Crack vs. Cocaine

Growing up I thought about using cocaine the same way I think about robbing a bank: dangerous and stupid. With health classes constantly drilling “never touch it or you’ll end up dead or in jail” into my head, cocaine never seemed remotely cool, until a boring Friday night when I found myself watching Pulp Fiction for the first time.

In the movie, young Uma Thurman snorts cocaine to the point of overdose. I used to lump crack and cocaine users into one category. Now I think of them as two entirely different types of people. Thurman’s character, Mia Wallace, wasn’t a dirty crackhead living in her parents’ basement after failing at life. She was sophisticated, pretty and wealthy. After viewing more films with cocaine usage such as Jenny (Robin Wright) in Forrest Gump, Jordan Belfort (Leonardo Dicaprio) in Wolf of Wall Street and Patrick Bateman (Christian Bale) in American Psycho, the people I associated with cocaine use shifted.

I now visualize cocaine users as wealthy businessmen who need the drug to relieve the stress of corporate jobs and rich celebrity partiers who can afford a more expensive and enhanced high than simply alcohol and weed. Crack users fall under a completely opposite stereotype. The typical image of a “crackhead” is poor, dirty and too lazy to get a job so they rely on crack to feel energetic and euphoric.

Cocaine is a mixture of coca paste and hydrochloric acid. It can be snorted, injected or dissolved in water, but cannot be smoked in powder form. Powder cocaine is 2-3 times more expensive than crack cocaine and slightly less addictive because it takes slightly longer to get high. A new study conducted by Johns Hopkins University found the healthy brain cells in mice on cocaine began committing “cell suicide” or autophagy, a cell process where cells kill themselves when they are damaged or dying.

Crack is still cocaine but in a less pure form. It is powder cocaine mixed with water and baking soda, which hardens and cracks making it easy to smoke (the most common way to use crack). It is much cheaper than powder cocaine and more addictive. There are more unknowns with crack because it can easily be mixed with harmful chemicals and toxins, even glass, to help dealers drive the price down.

The biggest difference between cocaine and crack is the price and how pure the powder is.

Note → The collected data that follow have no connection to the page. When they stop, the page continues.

(* ===== verification/Backup.v ===== *)
(** * Backups: [internal/controller/generators/backup.go]

    The CronJob that dumps the provisioned database to object storage and the
    one-shot Job that restores a dump requested by annotation. *)

From S2P Require Import Prelude Kube Types Platform Fmt Samples Encoding Common Validation Settings Postgres.

(** [backup.go: RestoreObjectKeyAnnotation] *)
Definition RestoreObjectKeyAnnotation : string := "mint.cashu.asmogo.github.io/restore-object-key".
(** [backup.go: RestoreRequestIDAnnotation] *)
Definition RestoreRequestIDAnnotation : string := "mint.cashu.asmogo.github.io/restore-request-id".

(** [backup.go: shortHash] *)
Definition shortHash (input : string) : string :=
  String.substring 0 10 (hex_encode (Sum256 (bytes_of input))).

Record backupTarget := mk_backupTarget {
  bt_backup : BackupConfig;
  bt_s3 : S3BackupConfig;
  bt_pg : PostgresConfig
}.

(** The two guards both generators start with.
    [backup.go: GeneratePostgresBackupCronJob 41-49] *)
Definition backupEnabled (mint : CashuMint) : option backupTarget :=
  let spec := mint.(mint_Spec) in
  bk ← spec.(spec_Backup);
  if negb bk.(bk_Enabled) then None
  else if negb (String.eqb spec.(spec_Database).(db_Engine) "postgres") then None
  else
    pg ← autoProvisioned mint;
    s3 ← bk.(bk_S3);
    Some (mk_backupTarget bk s3 pg).

(** [backup.go: GeneratePostgresBackupCronJob 68-72] *)
Definition backupPgVersion (pg : PostgresConfig) : string :=
  match pg.(pg_AutoProvisionSpec) with
  | Some spec => default_str "15" spec.(ap_Version)
  | None => "15"
  end.

Definition databaseURLEnv (mint : CashuMint) : EnvVar :=
  envSecret "DATABASE_URL" (secretKey (postgresSecretName mint) "database-url").

Definition s3CredentialEnv (s3 : S3BackupConfig) : list EnvVar :=
  [envSecret "AWS_ACCESS_KEY_ID" (Some s3.(s3_AccessKeyIDSecretRef));
   envSecret "AWS_SECRET_ACCESS_KEY" (Some s3.(s3_SecretAccessKeySecretRef))] ++
  append_if (negb (str_empty s3.(s3_Region))) [envValue "AWS_DEFAULT_REGION" s3.(s3_Region)] ++
  append_if (negb (str_empty s3.(s3_Endpoint))) [envValue "S3_ENDPOINT" s3.(s3_Endpoint)].

(** The environment of the backup container.
    [backup.go: GeneratePostgresBackupCronJob 74-123] *)
Definition backupEnv (mint : CashuMint) (s3 : S3BackupConfig) : list EnvVar :=
  [databaseURLEnv mint; envValue "MINT_NAME" (mint_Name mint);
   envValue "S3_BUCKET" s3.(s3_Bucket); envValue "S3_PREFIX" s3.(s3_Prefix)] ++ s3CredentialEnv s3.

(** The script of the backup container.
    [backup.go: GeneratePostgresBackupCronJob 155-169] *)
Definition backupScript : string :=
  raw_lines
    ["set -euo pipefail";
     "apk add --no-cache aws-cli >/dev/null";
     "timestamp=`$(date -u +%Y%m%dT%H%M%SZ)`";
     "tmp_file=`/tmp/${MINT_NAME}-${timestamp}.sql.gz`";
     "object_key=`${MINT_NAME}-${timestamp}.sql.gz`";
     "if [ -n `${S3_PREFIX:-}` ]; then";
     "  prefix=`${S3_PREFIX%/}`";
     "  object_key=`${prefix}/${object_key}`";
     "fi";
     "pg_dump `${DATABASE_URL}` | gzip > `${tmp_file}`";
     "if [ -n `${S3_ENDPOINT:-}` ]; then";
     "  aws s3 cp `${tmp_file}` `s3://${S3_BUCKET}/${object_key}` --endpoint-url `${S3_ENDPOINT}`";
     "else";
     "  aws s3 cp `${tmp_file}` `s3://${S3_BUCKET}/${object_key}`";
     "fi"].

(** The script of the restore container.
    [backup.go: GeneratePostgresRestoreJob 310-318] *)
Definition restoreScript : string :=
  raw_lines
    ["set -euo pipefail";
     "apk add --no-cache aws-cli >/dev/null";
     "tmp_file=`/tmp/restore.sql.gz`";
     "if [ -n `${S3_ENDPOINT:-}` ]; then";
     "  aws s3 cp `s3://${S3_BUCKET}/${RESTORE_OBJECT_KEY}` `${tmp_file}` --endpoint-url `${S3_ENDPOINT}`";
     "else";
     "  aws s3 cp `s3://${S3_BUCKET}/${RESTORE_OBJECT_KEY}` `${tmp_file}`";
     "fi";
     "gunzip -c `${tmp_file}` | psql `${DATABASE_URL}`"].

(** The one container of the CronJob and of the Job. *)
Definition backupContainer (name version script : string) (env : list EnvVar) : Container :=
  (newContainer name ("postgres:" +:+ version +:+ "-alpine"))
    <| c_Command := ["sh"; "-ec"; script] |>
    <| c_Env := env |>
    <| c_SecurityContext := Some (securityContext false (Some false) None) |>.

Definition backupPod (c : Container) : PodSpec := (newPodSpec [c]) <| ps_RestartPolicy := "OnFailure" |>.

Definition backupName (mint : CashuMint) : string := mint_Name mint +:+ "-backup".

Section Objects.
Context `{ControllerUtil}.

(** [backup.go: GeneratePostgresBackupCronJob] *)
Definition GeneratePostgresBackupCronJob (mint : CashuMint) : res (option CronJob) :=
  match backupEnabled mint with
  | None => Ok None
  | Some t =>
      let labels := componentLabels mint "backup" in
      let schedule := default_str "0 */6 * * *" t.(bt_backup).(bk_Schedule) in
      let history := match t.(bt_backup).(bk_RetentionCount) with Some n => n | None => 14%Z end in
      let c := backupContainer "postgres-backup" (backupPgVersion t.(bt_pg)) backupScript
                 (backupEnv mint t.(bt_s3)) in
      let? meta := set_reference mint (newMeta (backupName mint) (mint_Namespace mint) labels None) in
      Ok (Some (mkCronJob (mkTypeMeta "batch/v1" "CronJob") meta schedule "Forbid"
        (Some history) (Some history) (mkPodTemplateSpec labels None (backupPod c))))
  end.

(** What a restore asks for: the object key and the request id.
    [backup.go: GeneratePostgresRestoreJob 203-216] *)
Definition restoreRequest (mint : CashuMint) : option (string * string) :=
  annotations ← mint.(mint_Meta).(om_Annotations);
  let get k := match annotations !! k with Some v => v | None => "" end in
  let key := TrimSpace (get RestoreObjectKeyAnnotation) in
  if str_empty key then None
  else
    let id := TrimSpace (get RestoreRequestIDAnnotation) in
    Some (key, if str_empty id then key else id).

(** [backup.go: GeneratePostgresRestoreJob] *)
Definition GeneratePostgresRestoreJob (mint : CashuMint) : res (option Job) :=
  match backupEnabled mint, restoreRequest mint with
  | Some t, Some (key, id) =>
      let jobNameSeed := id +:+ ":" +:+ key in
      let labels := componentLabels mint "backup" in
      let env := [databaseURLEnv mint; envValue "S3_BUCKET" t.(bt_s3).(s3_Bucket);
                  envValue "RESTORE_OBJECT_KEY" key] ++ s3CredentialEnv t.(bt_s3) in
      let c := backupContainer "postgres-restore" (backupPgVersion t.(bt_pg)) restoreScript env in
      let? meta := set_reference mint
        (newMeta (mint_Name mint +:+ "-restore-" +:+ shortHash jobNameSeed) (mint_Namespace mint) labels
           (Some {[ RestoreObjectKeyAnnotation := key; RestoreRequestIDAnnotation := id ]})) in
      Ok (Some (mkJob (mkTypeMeta "batch/v1" "Job") meta (Some 1%Z) (Some 86400%Z)
        (mkPodTemplateSpec labels None (backupPod c))))
  | _, _ => Ok None
  end.
End Objects.

(** ** Properties *)

Lemma shortHash_length s : String.length (shortHash s) = 10.
Proof.
  unfold shortHash. pose proof (sha256_hex_length s) as H. unfold sha256_hex in H.
  destruct (hex_encode _) as [|c0 [|c1 [|c2 [|c3 [|c4 [|c5 [|c6 [|c7 [|c8 [|c9 r]]]]]]]]]]; try done.
  simpl. by destruct r.
Qed.

(** An accepted mint that enables backups gets them. *)
Lemma backupEnabled_valid `{Quantities} mint bk :
  valid_spec mint.(mint_Spec) -> mint.(mint_Spec).(spec_Backup) = Some bk -> bk.(bk_Enabled) = true ->
  exists t, backupEnabled mint = Some t /\ t.(bt_backup) = bk /\ bk.(bk_S3) = Some t.(bt_s3).
Proof.
  intros Hv Hb He. destruct (valid_bk _ Hv bk Hb He) as (Hen & Ha & _ & s3 & Hs3 & _).
  unfold backupEnabled, autoProvisioned. rw Hb /= He Hen /=.
  destruct (db_Postgres _) as [pg|]; [|done]. unfold ptr_test in Ha. rw Ha /= Hs3 /=. by eexists.
Qed.

(** C36: for an accepted mint with backups enabled the CronJob exists, runs on
    the requested schedule without overlapping and keeps as many jobs as the
    retention count says.  Its containers dump the provisioned database: their
    [DATABASE_URL] is the entry of the generated Secret, in the same namespace,
    that logs in to the server of the generated StatefulSet and Service. *)
Theorem GeneratePostgresBackupCronJob_accepted `{ControllerUtilLaws, Quantities} mint bk :
  valid_spec mint.(mint_Spec) -> mint.(mint_Spec).(spec_Backup) = Some bk -> bk.(bk_Enabled) = true ->
  exists cj, GeneratePostgresBackupCronJob mint = Ok (Some cj) /\
    managed mint (backupName mint) cj.(cj_Meta) /\
    cj.(cj_Schedule) = bk.(bk_Schedule) /\ cj.(cj_ConcurrencyPolicy) = "Forbid" /\
    cj.(cj_SuccessfulJobsHistoryLimit) = cj.(cj_FailedJobsHistoryLimit) /\
    (forall n, bk.(bk_RetentionCount) = Some n -> cj.(cj_SuccessfulJobsHistoryLimit) = Some n) /\
    cj.(cj_Template).(pt_Spec).(ps_Containers) <> [] /\
    forall c existing rnd s sts svc, In c cj.(cj_Template).(pt_Spec).(ps_Containers) ->
      GeneratePostgresSecret mint existing rnd = Ok (Some s) ->
      GeneratePostgresStatefulSet mint = Ok (Some sts) -> GeneratePostgresService mint = Ok (Some svc) ->
      s.(sec_Meta).(om_Namespace) = cj.(cj_Meta).(om_Namespace) /\
      exists url, env_secret "DATABASE_URL" s url c /\ reaches_database s sts svc url.
Proof.
  intros Hv Hb He. destruct (backupEnabled_valid mint bk Hv Hb He) as (t & Ht & Htb & Hs3).
  destruct (valid_bk _ Hv bk Hb He) as (_ & _ & Hsched & _).
  unfold GeneratePostgresBackupCronJob, set_reference. rw Ht Htb.
  destruct (set_reference_fresh mint (backupName mint) (componentLabels mint "backup") None) as [m Hm].
  pose proof Hm as Hmm. apply set_reference_managed in Hmm as (Hmm & _ & _); [|reflexivity].
  rw Hm /=. eexists. split; [reflexivity|]. simpl.
  split; [done|]. split; [by rw default_str_id|]. split; [done|]. split; [done|].
  split; [by intros n ->|]. split; [done|]. intros c existing rnd s sts svc [<-|[]] Hs Hsts Hsvc. pose proof Hs as Hmade.
  apply GeneratePostgresSecret_made in Hmade as (p & Hp & Hu & _ & _ & Hn & Hns & _).
  split; [by rw Hns (managed_namespace _ _ _ Hmm)|]. exists (databaseURL mint p). split; [|by eapply database_reached].
  exists (databaseURLEnv mint). do 2 eexists. rw Hn. split; [|done].
  unfold container_env, env_named. simpl. unfold s3CredentialEnv. by destruct (negb _), (negb _).
Qed.

(** C37: restores are idempotent per request: the Job's name is a function of
    the mint, the request id and the object key alone, always ten hash
    characters long, and the Job restores exactly the annotated key; without a
    key annotation there is no Job. *)
Theorem GeneratePostgresRestoreJob_keyed `{ControllerUtilLaws} mint t job :
  backupEnabled mint = Some t ->
  (restoreRequest mint = None -> GeneratePostgresRestoreJob mint = Ok None) /\
  (GeneratePostgresRestoreJob mint = Ok (Some job) ->
   exists key id, restoreRequest mint = Some (key, id) /\ key <> "" /\ id <> "" /\
     job.(job_Meta).(om_Name) = mint_Name mint +:+ "-restore-" +:+ shortHash (id +:+ ":" +:+ key) /\
     String.length job.(job_Meta).(om_Name) = String.length (mint_Name mint) + 19 /\
     managed mint (job.(job_Meta).(om_Name)) job.(job_Meta) /\
     forall c, In c job.(job_Template).(pt_Spec).(ps_Containers) ->
       In (envValue "RESTORE_OBJECT_KEY" key) c.(c_Env)).
Proof.
  intros Ht. unfold GeneratePostgresRestoreJob. rw Ht. split; [by intros ->|].
  destruct (restoreRequest mint) as [[key id]|] eqn:Er; [|by intros [=]].
  intros Hj. unfold set_reference in Hj. op_inv. simplify_eq. simpl.
  match goal with E : SetControllerReference _ _ = Ok _ |- _ =>
    apply set_reference_managed in E as (Hm & _ & _); [|reflexivity] end.
  exists key, id. split; [done|].
  assert (Hne : key <> "" /\ id <> "").
  { unfold restoreRequest in Er. destruct (om_Annotations _); [|done]. simpl in Er.
    destruct (str_empty (TrimSpace _)) eqn:E1; [done|]. apply str_empty_false in E1.
    destruct (str_empty (TrimSpace _)) eqn:E2 in Er; simplify_eq; [done|].
    by apply str_empty_false in E2. }
  destruct Hne as [Hk Hi]. split; [done|]. split; [done|].
  pose proof (managed_name _ _ _ Hm) as Hname. split; [done|].
  split; [by rw Hname !string_length_app shortHash_length /=|].
  split; [by rw Hname|]. intros c [<-|[]]. simpl. tauto.
Qed.

Section Witnesses.
#[local] Existing Instance std_ControllerUtil.
#[local] Existing Instance std_ControllerUtilLaws.
#[local] Existing Instance std_Quantities.
#[local] Existing Instance std_MapRange.
#[local] Existing Instance std_MapRangeLaws.

Lemma GeneratePostgresBackupCronJob_accepted_witness :
  exists cj, GeneratePostgresBackupCronJob fullMint = Ok (Some cj) /\
    managed fullMint "mint-backup" cj.(cj_Meta) /\ cj.(cj_Schedule) = "0 */6 * * *" /\
    forall c, In c cj.(cj_Template).(pt_Spec).(ps_Containers) ->
      exists url, env_secret "DATABASE_URL" sampleSecret url c /\
        reaches_database sampleSecret sampleStatefulSet sampleService url.
Proof.
  assert (H : GeneratePostgresSecret fullMint "" (Ok sampleBytes) = Ok (Some sampleSecret)) by (vm_compute; reflexivity).
  assert (H1 : GeneratePostgresStatefulSet fullMint = Ok (Some sampleStatefulSet)) by (vm_compute; reflexivity).
  assert (H2 : GeneratePostgresService fullMint = Ok (Some sampleService)) by (vm_compute; reflexivity).
  destruct (GeneratePostgresBackupCronJob_accepted fullMint sampleBackup fullSpec_valid eq_refl eq_refl)
    as (cj & Hcj & Hm & Hs & _ & _ & _ & _ & Hr).
  exists cj. split; [exact Hcj|]. split; [exact Hm|]. split; [exact Hs|]. intros c Hc.
  exact (proj2 (Hr c _ _ _ _ _ Hc H H1 H2)).
Defined.

Definition restoreMint : CashuMint :=
  fullMint <| mint_Meta ::= fun m => m <| om_Annotations :=
    Some {[ RestoreObjectKeyAnnotation := " dumps/a.sql.gz " ]} |> |>.

Definition zeroJob : Job :=
  mkJob (mkTypeMeta "" "") sampleMeta None None (mkPodTemplateSpec ∅ None (newPodSpec [])).
Definition sampleJob : Job := ok_some zeroJob (GeneratePostgresRestoreJob restoreMint).

Lemma GeneratePostgresRestoreJob_keyed_witness :
  exists key id, restoreRequest restoreMint = Some (key, id) /\ key <> "" /\ id <> "".
Proof.
  assert (H : GeneratePostgresRestoreJob restoreMint = Ok (Some sampleJob)) by (vm_compute; reflexivity).
  destruct (GeneratePostgresRestoreJob_keyed restoreMint (mk_backupTarget sampleBackup
    (mkS3BackupConfig "bucket" "" "eu-central-1" "" (sampleRef "s3" "id") (sampleRef "s3" "key"))
    samplePostgres) sampleJob eq_refl) as [_ Hj].
  destruct (Hj H) as (key & id & Hr & Hk & Hi & _).
  exists key, id. exact (conj Hr (conj Hk Hi)).
Defined.
End Witnesses.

In the U.S., a gram of powder cocaine ranges from $900-$1,100 depending on how pure the cocaine is according to crackcocaineaddiction.com, while a gram of crack varies from $40-$80; even less if the crack is laced with cheap chemicals.

So why is there such a big divide in the type of people associated with cocaine and crack? Sure, the more money you make, the more pure cocaine you can afford and the less money you make the more you have to rely on street crack. But either way, the risk of overdose and addiction is high.

When successful, rich rappers, actors, businessmen, models and rock stars advertise their personal cocaine use or are shown using the drug in pop culture mediums, impressionable teenagers like myself are getting the wrong idea. It seems so easy and essentially harmless to try cocaine. Celebrities do it, and they’re fine. Corporate businessmen do it, and they’re still rolling in money. Many celebrities who have confessed to using cocaine only used it a few times at parties, and most are not addicted, but the statistical probability of addiction is still there. We quickly forget about celebrities like Whitney Houston, Jim Morrison, Chris Farley and Len Bias who overdosed on cocaine and lost their lives because of it. Their status doesn’t make them all that different from crack users who overdose in the slums of major cities all over the world every day.

Crack and cocaine go hand in hand. Glamorizing cocaine might not directly affect those currently in high school because the majority of high schoolers are too broke to buy cocaine anyway. But down the road when we have jobs, some of us making enough to be able to afford cocaine in environments where cocaine use is encouraged by co-workers/friends, it might not seem so dangerous. But the dangers of using a drug that creates lasting brain damage and enormous stress on the heart and body doesn’t lessen with status and wealth.